Save your raked leaves, by the way. I ask my husband to bring home the bags of crape myrtle and maple leaves he acquires in his work. These small, thin leaves break down quickly. I often use them lightly for a little early garden mulch, or I spread them atop beds that will be fallow over the winter, to be tilled under by worms or our tiller in the spring.

Waxy, tougher leaves like oak and magnolia can work, but will need to be run over with the mower or otherwise shredded or broken down. I’ll also mulch the blueberries, blackberries, grapevines and fruit trees with fall leaves.

What can you plant in your fall garden? Believe it or not, if you hustle, you can still plant a mess of bush snap beans through, say, mid-September, and cross your fingers.
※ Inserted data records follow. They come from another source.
Lemma run_invariant (I : S -> Prop) s s' :
  (forall x y, I x -> R x y -> I y) -> rtc R s s' -> I s -> I s'.
Proof. intros Hstep. induction 1; eauto. Qed.

(** Every run from a state that satisfies [I] ends, and ends in [P], when each
    step lowers a measure and only states of [P] have no step. *)
Lemma run_settles (I P : S -> Prop) (measure : S -> nat) s :
  (forall x y, I x -> R x y -> I y /\ (measure y < measure x)%nat) -> (forall x, I x -> P x \/ red R x) -> I s ->
  sn R s /\ forall s', rtc R s s' -> nf R s' -> P s'.
Proof.
  intros Hstep Hred Hs. split.
  - remember (measure s) as n eqn:Hn. revert s Hn Hs. induction (lt_wf n) as [n _ IH]. intros s -> Hs.
    constructor. intros y Hy. destruct (Hstep s y Hs Hy) as [Hy' Hlt]. by eapply IH.
  - intros s' Hrun Hnf. assert (I s') as Hs' by (eapply run_invariant; [|done..]; intros x y Hx Hxy; by apply (Hstep x)).
    destruct (Hred s' Hs'); [done|]. by destruct Hnf.
Qed.
End runs.

Lemma filter_none {A} (P : A -> Prop) `{forall x, Decision (P x)} (l : list A) :
  (forall x, x ∈ l -> ~ P x) -> filter P l = [].
Proof.
  induction l as [|x l IH]; [done|]. intros Hl.
  rewrite filter_cons_False by (apply Hl; left). apply IH. intros y Hy. apply Hl. by right.
Qed.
Look for a variety that matures in 50-55 days. Likewise, carrots need to go in immediately. Beets, spinach and chard, often planted in August, could still go in during the first two weeks of September. If you enjoy dill, toss some in, as well as a few transplants of parsley for winter-long greenery and flavor. Fresh parsley in homemade chicken soup is scientifically proven to cure what ails you, right?

We all know about tougher stewing greens — collards, chard and kale — and while those are nice, even wildly nutritious, they don’t excite the imagination as much as, say, an experimental patch of sugar snap peas, or a bed of carrots that, if covered with straw before a hard frost, provide a long season of cold storage. (Just uncover and pull a fresh handful for that night’s stew or roast pork.) Some gardeners lay a board over their newly watered carrot seeds to encourage germination. Check daily and remove the board when the seeds sprout.

Spicy radishes are satisfying to sow, as they spring up almost immediately. They’re as near to instant gratification as a seed-packet garden gets. Plant a few each week in succession for a continuous addition to fall salads and veggie roasts — yes, you can roast them, and they sweeten up in the oven. Bulb onions can go in now, and add their savory healthfulness to most any meal.

If you want cabbages, broccoli, bok choy, parsley or cauliflower, you would do well to start with plants from a garden center or local farmer who grows them. Garlic cloves can be planted in the latter part of September for a May harvest for green garlic, a June harvest for full heads. You can seed many different types of lettuce. Black-seeded Simpson is a loose-leaf, cold-hardy old favorite. Cut-and-come-again loose-leaf lettuces are popular and colorful. Likewise, mustard greens, spicy Italian arugula, turnips, parsnips, spinach, rutabaga, kale and chard can be seeded right now.

Seeds that normally germinate in spring’s cold soils may need a little indoor help in fall’s early scorch and drought. You can wet sturdy paper towels, sprinkle your seeds on top and roll the towel up like a cigar. Fold it in half and tuck it into a paper cup, labeling the seed. Stick in your fridge for a couple of days, checking carefully after the second day to see if dormancy has broken. Keep the paper towel moist until it does.

If you don’t care to fill up your summer beds with fall produce, then by all means clean up the old plants and stakes, and till those leaves in. Or consider sowing a cover crop such as vigorous winter rye — the roots of rye burrow down deeply for good distances, automatically enriching your garden beds with organic matter. Mow them in spring and turn under for a green manure.

Finally, our favorite winter cover crop, the vibrant crimson clover, can be found at local farm stores. So striking in spring, crimson clover is often used in bouquets, vibrating its scarlet blossoms against spring green foliage. Besides adding nitrogen and green manure to the soils, the blossoms are beloved by bees and makes the best honey, in my opinion.

If you are done with 2020 gardening, no judgment. It’s been a weird, buggy year, and there is local produce about. But I’d be willing to take bets that when the January seed catalogs roll around in early 2021, we will have left the memory of heat and bugs long behind.  PS

Jan Leitschuh is a local gardener, avid eater of fresh produce and co-founder of Sandhills Farm to Table.